Notation "'let*' x ':=' m 'in' k" := (bind m (fun x => k))
  (at level 10, x pattern, m at level 100, k at level 200).

(** [throw new OcrError(status, code, message)] *)
Definition throwOcr {A} (st : Z) (c : string) (m : Message) : Outcome A :=
  Throw (mkOcrError st c m None).

(** A host call that returns a value or throws a non-[OcrError]. *)
Definition ofHost {A} (o : option A) : Outcome A :=
  match o with Some a => Ok a | None => Crash end.

(** ** The Encoder: base64 *)

(** The base64 alphabet. *)
Definition b64char (i : N) : N :=
  if i <? 26 then 65 + i
  else if i <? 52 then 71 + i
  else if i <? 62 then i - 4
  else if i =? 62 then 43
  else 47.

Definition b64index (c : N) : option N :=
  if (65 <=? c) && (c <=? 90) then Some (c - 65)
  else if (97 <=? c) && (c <=? 122) then Some (c - 71)
  else if (48 <=? c) && (c <=? 57) then Some (c + 4)
  else if c =? 43 then Some 62
  else if c =? 47 then Some 63
  else None.

(** [btoa] on a string whose code units are all below 256. *)
Fixpoint btoa_units (s : jsstring) : jsstring :=
  match s with
  | a :: b :: c :: r =>
      b64char (a / 4) :: b64char ((a mod 4) * 16 + b / 16)
      :: b64char ((b mod 16) * 4 + c / 64) :: b64char (c mod 64)
      :: btoa_units r
  | [a; b] =>
      [b64char (a / 4); b64char ((a mod 4) * 16 + b / 16);
       b64char ((b mod 16) * 4); 61]
  | [a] => [b64char (a / 4); b64char ((a mod 4) * 16); 61; 61]
  | [] => []
  end.

(** [btoa(s)]: throws InvalidCharacterError on a code unit above 255. *)
Definition btoa (s : jsstring) : option jsstring :=
  if forallb (fun c => c <? 256) s then Some (btoa_units s) else None.

(** ASCII white space of the forgiving-base64 decoder. *)
Definition is_ascii_ws (c : N) : bool :=
  existsb (N.eqb c) [9; 10; 12; 13; 32].

(** One or two trailing "=" removed. *)
Fixpoint strip_padding (d : jsstring) : jsstring :=
  match d with
  | [] => []
  | a :: d' =>
      match d' with
      | [] => if a =? 61 then [] else [a]
      | [b] => if b =? 61 then (if a =? 61 then [] else [a]) else [a; b]
      | _ => a :: strip_padding d'
      end
  end.

(** Four sextets give three bytes; two or three left over give one or two
    bytes, the spare bits dropped; one left over, or a code unit outside
    the alphabet, is a failure. *)
Fixpoint decode_units (d : jsstring) : option jsstring :=
  match d with
  | c1 :: c2 :: c3 :: c4 :: r =>
      match b64index c1, b64index c2, b64index c3, b64index c4, decode_units r with
      | Some i1, Some i2, Some i3, Some i4, Some rest =>
          Some (i1 * 4 + i2 / 16 :: (i2 mod 16) * 16 + i3 / 4
                :: (i3 mod 4) * 64 + i4 :: rest)
      | _, _, _, _, _ => None
      end
  | [c1; c2; c3] =>
      match b64index c1, b64index c2, b64index c3 with
      | Some i1, Some i2, Some i3 =>
          Some [i1 * 4 + i2 / 16; (i2 mod 16) * 16 + i3 / 4]
      | _, _, _ => None
      end
  | [c1; c2] =>
      match b64index c1, b64index c2 with
      | Some i1, Some i2 => Some [i1 * 4 + i2 / 16]
      | _, _ => None
      end
  | [_] => None
  | [] => Some []
  end.

(** [atob(data)]: the forgiving-base64 decoder; [None] when it throws. *)
Definition atob (data : jsstring) : option jsstring :=
  let d := filter (fun c => negb (is_ascii_ws c)) data in
  let d := if (N.of_nat (length d) mod 4 =? 0) then strip_padding d else d in
  decode_units d.

(** [String.fromCharCode(...chunk)] *)
Definition fromCharCode (chunk : list byte) : jsstring := map Byte.to_N chunk.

### Exercise prompt
The expected answer is an exact copy of the lines above, beginning at the line with "[b64char (a / 4); b64char ((a mod 4) * 16 +" and ending at the line with "Definition btoa (s", with both ends in.

### Finished task
      [b64char (a / 4); b64char ((a mod 4) * 16 + b / 16);
       b64char ((b mod 16) * 4); 61]
  | [a] => [b64char (a / 4); b64char ((a mod 4) * 16); 61; 61]
  | [] => []
  end.

(** [btoa(s)]: throws InvalidCharacterError on a code unit above 255. *)
Definition btoa (s : jsstring) : option jsstring :=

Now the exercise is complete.